Carnegie Mellon University computer scientists are helping the National Institutes of Health build a 3D map of the human body showing how tissues differ on a cellular level and providing deep insights into the body’s inner workings.
The NIH today announced its first set of research funding awards for the Human BioMolecular Atlas Program (HuBMAP). The NIH anticipates spending $54 million on HuBMAP over the next four years, pending available funds, including more than $2 million for the CMU scientists and their colleagues at the University of California, Santa Cruz and the Wellcome Sanger Institute in the U.K.

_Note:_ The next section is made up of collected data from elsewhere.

(* ===== verification/Cli.v ===== *)
(** * Cli: the command line (src/cmd/tink-cli)

    The commands over any client of the services ([TinkClient]). What a command
    prints is a list of lines and tables, with cells for texts, numbers and times;
    laying a table out is the business of go-pretty. [log.Fatal] prints to
    standard error and exits with 1. A command is run as cobra does: the check of
    the arguments, the hook of the root command that connects, the hook of the
    command, and its body. *)
From S2P Require Import Prelude Proto Json Template Service DbBase DbHardware HwWrapper Client.
From stdpp Require Import options.

(** ** State *)

(** A cell of a table; a time is in nanoseconds since the epoch. *)
Inductive cell := Text (s : string) | Num (z : Z) | Time (ns : Z).
Abbreviation row := (list cell) (only parsing).

(** The values that travel as [interface{}] through the get command. *)
Inductive item := IHardware (h : PbHardware) | ITemplate (t : WorkflowTemplate) | IWorkflow (w : PbWorkflow).

(** What is printed on standard output. A slice that is nil is [None]: its JSON
    is null. *)
Inductive output :=
  | Line (s : string)
  | Table (header : option (list string)) (rows : list row)
  | Csv (header : option (list string)) (rows : list row)
  | JsonData (data : option (list item)).

(** The clients in use, of the package or in the context, are nil until the hook
    of the root command sets them all to one connection. *)
Record Cli (S : Type) := {
  c_srv : S;
  c_stdin : result string;
  c_out : list output;
  c_err : list string;
  c_conn : option ClientConn
}.
Arguments c_srv {_} _.
Arguments c_stdin {_} _.
Arguments c_out {_} _.
Arguments c_err {_} _.
Arguments c_conn {_} _.

Class CliEnv := {
  (** Opening and reading a file. *)
  read_file : string → result string;
  (** Standard input is not a terminal. *)
  stdin_pipe : bool;
  (** [net.ParseIP(s) != nil]. *)
  parse_ip : string → bool
}.

Section cli.
Context {S : Type} `{TC : TinkClient S} `{DE : DbEnv} `{TE : TemplateEnv} `{CE : CliEnv} `{FL : Floats}.
#[local] Open Scope go_scope.

Definition set_srv (s : S) (w : Cli S) : Cli S :=
  {| c_srv := s; c_stdin := c_stdin w; c_out := c_out w; c_err := c_err w; c_conn := c_conn w |}.
Definition add_out (l : list output) (w : Cli S) : Cli S :=
  {| c_srv := c_srv w; c_stdin := c_stdin w; c_out := c_out w ++ l; c_err := c_err w;
     c_conn := c_conn w |}.
Definition add_err (l : list string) (w : Cli S) : Cli S :=
  {| c_srv := c_srv w; c_stdin := c_stdin w; c_out := c_out w; c_err := c_err w ++ l;
     c_conn := c_conn w |}.

Definition nil_deref {A} : go (Cli S) A :=
  go_panic "invalid memory address or nil pointer dereference".

(** A call through a client. *)
Definition on_srv {A} (c : go S A) : go (Cli S) A := λ w,
  match c_conn w with
  | None => nil_deref w
  | Some _ => go_zoom c_srv set_srv c w
  end.
Definition print (o : output) : go (Cli S) unit := go_modify (add_out [o]).
Definition eprint (s : string) : go (Cli S) unit := go_modify (add_err [s]).
Definition log_Fatal {A} (msg : string) : go (Cli S) A := eprint msg ;;; go_exit 1.

(** [io.ReadAll(os.Stdin)] leaves nothing to read. *)
Definition read_stdin : go (Cli S) (result string) := λ w,
  (Ret (c_stdin w),
   {| c_srv := c_srv w; c_stdin := match c_stdin w with Ok _ => Ok "" | Err e => Err e end;
      c_out := c_out w; c_err := c_err w; c_conn := c_conn w |}).

Definition isInputFromPipe : bool := stdin_pipe.

(** [fmt.Errorf("invalid uuid: %s", arg)]. *)
Definition invalid_uuid (arg : string) : error := NewErr ("invalid uuid: " +:+ arg).
Definition is_uuid (arg : string) : bool := bool_decide (is_Some (uuid_parse arg)).

(** The first argument that is not a UUID. *)
Fixpoint check_uuids (args : list string) : option error :=
  match args with
  | [] => None
  | arg :: args' => if is_uuid arg then check_uuids args' else Some (invalid_uuid arg)
  end.

(** ** Receiving a stream

    [for m, err = list.Recv(); err == nil && keep(m); m, err = list.Recv()]: the
    messages before the first that is not kept, and the error when there is
    none. *)
Fixpoint recv_while {M} (keep : M → bool) (l : list M) (err : error) : list M * option error :=
  match l with
  | [] => ([], Some err)
  | m :: l' =>
      if keep m then let '(ms, e) := recv_while keep l' err in (m :: ms, e) else ([], None)
  end.
Definition recv {M} (keep : M → bool) (st : stream M) : list M * option error :=
  recv_while keep (st_msgs st) (st_err st).

(** [err != nil && !errors.Is(err, io.EOF)]. *)
Definition stream_failed (e : option error) : option error :=
  match e with Some e => if err_is e EOF then None else Some e | None => None end.

Fixpoint go_each {A} (f : A → go (Cli S) unit) (l : list A) : go (Cli S) unit :=
  match l with [] => go_ret tt | a :: l' => f a ;;; go_each f l' end.

(** ** cmd/get *)
Record GetOptions := {
  get_Headers : list string;
  get_RetrieveData : option (go S (result (list item)));
  get_RetrieveByID : option (string → go S (result item));
  get_RetrieveByName : option (string → go S (result item));
  get_PopulateTable : list item → go (Cli S) (list row);
  get_Format : string;
  get_NoHeaders : bool
}.

Definition not_implemented (what : string) : error :=
  NewErr (what +:+ " is not implemented for this resource yet, please have a look at the issue in GitHub or open a new one").

Definition retriever (opt : GetOptions) (arg : string) : result (string → go S (result item)) :=
  if is_uuid arg then
    match get_RetrieveByID opt with Some f => Ok f | None => Err (not_implemented "get by ID") end
  else
    match get_RetrieveByName opt with Some f => Ok f | None => Err (not_implemented "get by Name") end.

(** What cannot be retrieved is skipped. *)
Fixpoint retrieveMulti (opt : GetOptions) (args : list string) : go S (result (list item)) :=
  match args with
  | [] => go_ret (Ok [])
  | arg :: args' =>
      match retriever opt arg with
      | Err e => go_ret (Err e)
      | Ok f =>
          let* r := f arg in
          try data := retrieveMulti opt args' onerr Err in
          go_ret (Ok (match r with Ok s => s :: data | Err _ => data end))
      end
  end.

(** The format is a flag; table is its default. *)
Definition show_data (opt : GetOptions) (nil_if_empty : bool) (data : list item) (rows : list row)
    : output :=
  let header := if get_NoHeaders opt then None else Some (get_Headers opt) in
  if decide (get_Format opt = "json") then
    JsonData (if decide (nil_if_empty = true ∧ data = []) then None else Some data)
  else if decide (get_Format opt = "csv") then Csv header rows
  else Table header rows.

Definition get_RunE (opt : GetOptions) (args : list string) : go (Cli S) (option error) :=
  let many := bool_decide (args ≠ []) in
  let* data :=
    if many then on_srv (retrieveMulti opt args)
    else match get_RetrieveData opt with
         | None => go_ret (Err (not_implemented "get-all-data"))
         | Some f => on_srv f
         end in
  match data with
  | Err e => go_ret (Some e)
  | Ok data =>
      let* rows := get_PopulateTable opt data in
      print (show_data opt many data rows) ;;;
      go_ret None
  end.

(** ** cmd/delete *)
Definition delete_missing : error :=
  NewErr "option DeleteByID is not implemented for this resource yet. Please have a look at the issue in GitHub or open a new one".
Definition tab : string := str1 (chr 9).

Definition is_not_found (e : error) : bool :=
  match e with StatusErr NotFound _ => true | _ => false end.

Fixpoint delete_each (del : string → go S (result unit)) (args : list string)
    : go (Cli S) (option error) :=
  match args with
  | [] => go_ret None
  | id :: args' =>
      let* r := on_srv (del id) in
      match r with
      | Err e =>
          if is_not_found e then
            eprint ("Error" +:+ tab +:+ id +:+ tab +:+ "not found") ;;;
            delete_each del args'
          else go_ret (Some e)
      | Ok _ => print (Line ("Deleted" +:+ tab +:+ id)) ;;; delete_each del args'
      end
  end.

Definition delete_RunE (DeleteByID : option (string → go S (result unit))) (args : list string)
    : go (Cli S) (option error) :=
  match DeleteByID with
  | None => go_ret (Some delete_missing)
  | Some del => delete_each del args
  end.
End cli.

(** ** Lemmas *)
Section lemmas.
Context {S : Type}.

Lemma on_srv_Ret {A} (c : go S A) (w : Cli S) a s' :
  is_Some (c_conn w) → c (c_srv w) = (Ret a, s') → on_srv c w = (Ret a, set_srv s' w).
Proof. intros [conn Hc] Hrun. unfold on_srv, go_zoom. by rewrite Hc, Hrun. Qed.

(** The messages of a stream are received up to the first that is not kept, and
    its error is seen when there is none. *)
Lemma recv_while_take {M} (keep : M → bool) (l : list M) err :
  (Forall (λ m, keep m = true) l → recv_while keep l err = (l, Some err)) ∧
  (∀ l1 m l2, l = l1 ++ m :: l2 → Forall (λ m, keep m = true) l1 → keep m = false →
     recv_while keep l err = (l1, None)).
Proof.
  split.
  - induction 1 as [|m l Hm Hl IH]; simpl; [done|]. by rewrite Hm, IH.
  - intros l1 m l2 -> Hl Hm. induction Hl as [|x l1 Hx Hl IH]; simpl; [by rewrite Hm|].
    by rewrite Hx, IH.
Qed.

(** Deleting when it is known which ids exist: [I] follows the server over the
    ids deleted so far. *)
Lemma delete_each_known (I : list string → S → Prop) (found : string → bool) del ids done_ (w : Cli S) :
  is_Some (c_conn w) → I done_ (c_srv w) →
  (∀ id l s, id ∈ ids → I l s → ∃ r s', del id s = (Ret r, s') ∧ I (l ++ [id]) s' ∧
     match r with
     | Ok _ => found id = true
     | Err e => found id = false ∧ is_not_found e = true
     end) →
  ∃ s', delete_each del ids w =
      (Ret None, add_err (map (λ id, "Error" +:+ tab +:+ id +:+ tab +:+ "not found")
                            (filter (λ id, found id = false) ids))
                   (add_out (map (λ id, Line ("Deleted" +:+ tab +:+ id))
                               (filter (λ id, found id = true) ids)) (set_srv s' w))) ∧
    I (done_ ++ ids) s'.
Proof.
  revert done_ w. induction ids as [|id ids IH]; intros done_ w Hconn HI Hdel; simpl.
  { exists (c_srv w). rewrite app_nil_r. split; [|done].
    destruct w; unfold add_err, add_out, set_srv; simpl. by rewrite !app_nil_r. }
  destruct (Hdel id done_ (c_srv w) ltac:(set_solver) HI) as (r & s1 & Hrun & HI1 & Hr).
  rewrite (go_bind_Ret _ _ _ _ _ (on_srv_Ret _ w _ _ Hconn Hrun)).
  assert (∀ w', is_Some (c_conn w') → I (done_ ++ [id]) (c_srv w') → ∃ s',
    delete_each del ids w' = (Ret None, add_err (map (λ id, "Error" +:+ tab +:+ id +:+ tab +:+ "not found")
                            (filter (λ id, found id = false) ids))
                   (add_out (map (λ id, Line ("Deleted" +:+ tab +:+ id))
                               (filter (λ id, found id = true) ids)) (set_srv s' w'))) ∧
    I ((done_ ++ [id]) ++ ids) s') as IH'.
  { intros w' Hc' HI'. apply IH; [done|done|]. intros id' l s Hin. apply Hdel. set_solver. }
  rewrite <- (assoc_L (++)) in IH'.
  destruct r as [u|e]; [|destruct Hr as [Hr Hnf]; rewrite Hnf]; rewrite !filter_cons, !Hr;
    [rewrite (decide_True (P := true = true)), (decide_False (P := true = false)) by done
    |rewrite (decide_False (P := false = true)), (decide_True (P := false = false)) by done];
    unfold print, eprint, go_bind, go_modify; simpl.
  - destruct (IH' (add_out [Line ("Deleted" +:+ tab +:+ id)] (set_srv s1 w)) Hconn HI1)
      as (s' & -> & HI'). exists s'. split; [|done].
    unfold add_err, add_out, set_srv. simpl. by rewrite <- (assoc_L (++)).
  - destruct (IH' (add_err ["Error" +:+ tab +:+ id +:+ tab +:+ "not found"] (set_srv s1 w)) Hconn HI1)
      as (s' & -> & HI'). exists s'. split; [|done].
    unfold add_err, add_out, set_srv. simpl. by rewrite <- (assoc_L (++)).
Qed.

(** Retrieving when it is known what the server holds. *)
Lemma retrieveMulti_known `{DbEnv} (I : S → Prop) (found : string → option item) opt args s :
  I s →
  (∀ arg, arg ∈ args → ∃ g, retriever opt arg = Ok g ∧
     ∀ s, I s → ∃ r s', g arg s = (Ret r, s') ∧ I s' ∧
       match r with Ok i => found arg = Some i | Err _ => found arg = None end) →
  ∃ s', retrieveMulti opt args s = (Ret (Ok (omap found args)), s') ∧ I s'.
Proof.
  intros HI Hf. revert s HI. induction args as [|arg args IH]; intros s HI; simpl; [by exists s|].
  destruct (Hf arg ltac:(set_solver)) as (g & -> & Hg).
  destruct (Hg s HI) as (r & s1 & Hrun & HI1 & Hr). rewrite (go_bind_Ret _ _ _ _ _ Hrun).
  destruct (IH ltac:(intros; apply Hf; set_solver) s1 HI1) as (s' & Hrun' & HI').
  exists s'. split; [|done]. rewrite (go_try_Ret _ _ _ _ _ _ Hrun').
  destruct r; rewrite Hr; done.
Qed.
End lemmas.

“This is really the next step in the Human Genome Project,” said Ziv Bar-Joseph, a professor of computational biology and machine learning in Carnegie Mellon’s School of Computer Sciencewho will lead the CMU-based center. “Though the genome — the complete set of genes — is present in all cells, it’s clearly doing different things in different organs and tissues. The job now is to create a map that shows which genes and proteins are activated in each part of the body.”
HuBMAP will provide scientists with a deeper understanding of how the tens of trillions of cells that constitute the body are organized in tissues to carry out the daily processes that keep people alive and healthy. The organization, specialization and cooperation of different cells in each tissue have a profound effect on tissue growth, function and aging. The ability to detect subtle changes in the activity of individual immune cells, for instance, might provide an early warning of disease before symptoms are clinically detectable.

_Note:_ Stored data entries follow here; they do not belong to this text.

(** A template without a name hides the others. *)
Definition unnamed_template : Tables :=
  set_t_template {[ "id-1" := demo_template_row "" ""; "id-2" := demo_template_row "b" "yaml 2" ]} emptyTables.
Lemma cli_list_templates_witness :
  ∃ r', tables r' = unnamed_template ∧
    get_RunE (template_get_options "table" false) [] (cli_on "" unnamed_template) =
      (Ret None, add_out [Table (Some ["ID"; "Name"; "Created At"; "Updated At"])
        (template_row <$> until_unnamed (live_templates unnamed_template))]
        (set_srv r' (cli_on "" unnamed_template))).
Proof.
  apply (cli_list_templates (DE := cli_db_env) (λ _, eq_refl) false (cli_on "" unnamed_template));
    [done|by eexists|]. intros s. apply bool_decide_eq_true. by left.
Defined.
Example unnamed_hides : length (live_templates unnamed_template) = 2%nat ∧
  (length (until_unnamed (live_templates unnamed_template)) < 2)%nat.
Proof. split; vm_compute; [reflexivity|lia]. Qed.

Lemma cli_update_pipe_blanks_witness :
  ∃ row, t_template (tables (c_srv (cmd_RunE (template_update None) ["id-1"; "id-2"]
      (cli_on "yaml 3" two_templates)).2)) !! "id-2" = Some row ∧ tr_name row = "" ∧ tr_data row = "".
Proof.
  destruct (cli_update_pipe_blanks None "id-1" ["id-2"] "yaml 3" (cli_on "yaml 3" two_templates)
    (cmd_RunE (template_update None) ["id-1"; "id-2"] (cli_on "yaml 3" two_templates)).2)
    as (_ & wf & _ & H).
  - reflexivity.
  - reflexivity.
  - done.
  - repeat constructor.
  - by apply (bool_decide_unpack _).
  - vm_compute. reflexivity.
  - destruct (H "id-2" (demo_template_row "b" "yaml 2") eq_refl) as (row & Hrow & _ & Hb & _).
    exists row. split; [exact Hrow|]. apply Hb. by apply list_elem_of_here.
Defined.

Lemma cli_template_roundtrip_witness :
  ∃ data wf id, Parse data = Ok wf ∧ Ok "yaml" = Ok data ∧
    c_out (cmd_RunE (template_create None) [] (cli_on "yaml" emptyTables)).2 =
      [Line ("Created Template:  " +:+ id)] ∧
    (is_uuid (yw_Name wf) = false → ∃ r,
       cmd_RunE template_GetCmd [yw_Name wf]
         (cmd_RunE (template_create None) [] (cli_on "yaml" emptyTables)).2 =
       (Ret None, add_out [Line data] (set_srv r
         (cmd_RunE (template_create None) [] (cli_on "yaml" emptyTables)).2))).
Proof.
  destruct (cli_template_roundtrip (DE := cli_db_env) (λ _, eq_refl) None (cli_on "yaml" emptyTables)
    (cmd_RunE (template_create None) [] (cli_on "yaml" emptyTables)).2)
    as (data & wf & id & H1 & H2 & H3 & _ & H5).
  - done.
  - by eexists.
  - intros i j ri rj Hi. vm_compute in Hi. discriminate Hi.
  - vm_compute. reflexivity.
  - exists data, wf, id. exact (conj H1 (conj H2 (conj H3 H5))).
Defined.

#[local] Instance text_pg_jsonb : PgJsonb (H := cli_db_env).
Proof.
  refine {| jsonb_value := to_any (H := text_floats) |}; simpl; try done.
  - intros v c Hok Hc. unfold text_jsonb in Hc. rewrite json_parse_print in Hc by done.
    simpl in Hc. apply fmap_Some in Hc as (v' & Hv' & ->). rewrite Hv'.
    apply json_parse_print, any_json_ok. by eapply (to_any_ok (FL := text_floats)).
  - intros z _. by rewrite (proj1 (Itoa_number z)).
  - intros l l' Hl. by rewrite Hl.
  - apply (to_any_obj (FL := text_floats)).
  - intros [] Hv; simpl in Hv; try done; [by case_match|by apply fmap_Some in Hv as (? & ? & ?)..].
  - intros l s c Hok _ _ Hl. pose proof (json_parse_print (JObj l) Hok) as E.
    simpl in E. unfold text_jsonb_id. by rewrite E, Hl.
Qed.

Definition demo_push (mac md : string) : PbHardware :=
  {| ph_Network := Some [{| pf_Dhcp := Some (set_mac mac zero_dhcp); pf_Netboot := None |}];
     ph_Id := "id-7"; ph_Version := 0; ph_Metadata := md |}.
Definition demo_push_text : string :=
  json_text "{'id': 'id-7', 'network': {'interfaces': [{'dhcp': {'mac': 'AA:bb'}}]}, 'metadata': {'b': 1}}".

Lemma cli_push_roundtrip_witness :
  let md := json_text "{'b':1}" in
  ∃ t r, cmd_RunE hardware_id ["id-7"] (push_data demo_push_text (cli_on "" emptyTables)).2 =
      (Ret None, add_out [Line t] (set_srv r (push_data demo_push_text (cli_on "" emptyTables)).2)) ∧
    UnmarshalJSON t = Ok (Some (set_metadata md (demo_push "aa:bb" md))).
Proof.
  intros md.
  assert (hw_numbers int53 (demo_push "AA:bb" md)) as Hn.
  { split; [unfold int53; simpl; lia|].
    intros l [= <-] x [->|[]%elem_of_nil]%elem_of_cons d [= <-].
    split; [unfold int53; simpl; lia|done]. }
  apply (cli_push_roundtrip (DE := cli_db_env) (λ _, eq_refl) demo_push_text (demo_push "AA:bb" md) md "id-7" (cli_on "" emptyTables)
    (push_data demo_push_text (cli_on "" emptyTables)).2); try exact Hn.
  - done.
  - by eexists.
  - vm_compute. reflexivity.
  - vm_compute. reflexivity.
  - reflexivity.
  - vm_compute. reflexivity.
Defined.

(** ** Further behaviour *)

(** Without a pipe and without --file, creating a template is refused although
    the help shows a default: the flag of update has overwritten it. *)
Example create_default_lost :
  registered_filePath = "" ∧
  (let terminal := {| read_file _ := Ok "yaml"; stdin_pipe := false; parse_ip _ := true |} in
   (cmd_PreRunE (template_create (CE := terminal) None) (cli_on "" emptyTables)).1 =
   Ret (Some (NewErr "requires the '--file' flag"))).
Proof. split; vm_compute; reflexivity. Qed.

(** Hardware that was pushed without an address: the server accepts it, and the
    table of all hardware makes the client panic. *)
Example push_then_list_panics :
  (push_data demo_push_text (cli_on "" emptyTables)).1 = Ret tt ∧
  (get_RunE (hardware_get_options "json" false) []
     (push_data demo_push_text (cli_on "" emptyTables)).2).1 =
  Panic "invalid memory address or nil pointer dereference".
Proof. split; vm_compute; reflexivity. Qed.

(** The data of an unknown workflow is an error, which ends the command. *)
Example workflow_state_unknown :
  (cmd_RunE workflow_state ["id-9"] (cli_on "" two_workflows)).1 = Exit 1.
Proof. vm_compute. reflexivity. Qed.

“We’re excited for HuBMAP to start its journey to expand our understanding of the principles of tissue organization,” said Dr. James Anderson, director of the NIH Division of Program Coordination, Planning and Strategic Initiatives. “We expect HuBMAP to provide a vital framework for global efforts to comprehensively understand the human body at a biomolecular level.”
While some of the HuBMAP research groups will generate new data on cell organization and variability for particular tissues or organs, the HuBMAP Computational Tools Center will focus on the computational methods necessary for processing massive amounts of raw data, constructing the high-resolution tissue maps and building an atlas of tissue maps.
“Building a high-resolution map of the cells within our bodies is a major challenge for both biologists and computer scientists, and will provide a huge payoff for our understanding of disease and aging,” said Andrew Moore, dean of CMU’s School of Computer Science. “I can’t think of a better team for making HuBMAP a reality than the group Ziv has assembled.”
Other key CMU participants include Robert F. Murphy, head of the Computational Biology Department, and Carl Kingsford and Jian Ma, associate professors of computational biology.
The center will have two co-principal investigators. One is Benedict Paten, an assistant professor of biomedical engineering at the University of California, Santa Cruz, home of the UCSC Genome Browser —the most popular browser for genomic data. The other is Sarah Teichmann, head of cellular genetics at Wellcome Sanger Institute and co-chair of the organizing committee for the privately funded Human Cell Atlas, a project that is complementary to the public HuBMAP.
HuBMAP is funded by the NIH Common Fund, which addresses emerging scientific opportunities and high-priority challenges for the NIH. The National Heart, Lung and Blood Institute; National Institute of Biomedical Imaging and Bioengineering; and the National Institute of Diabetes and Digestive and Kidney Diseases manage the program along with the Common Fund staff.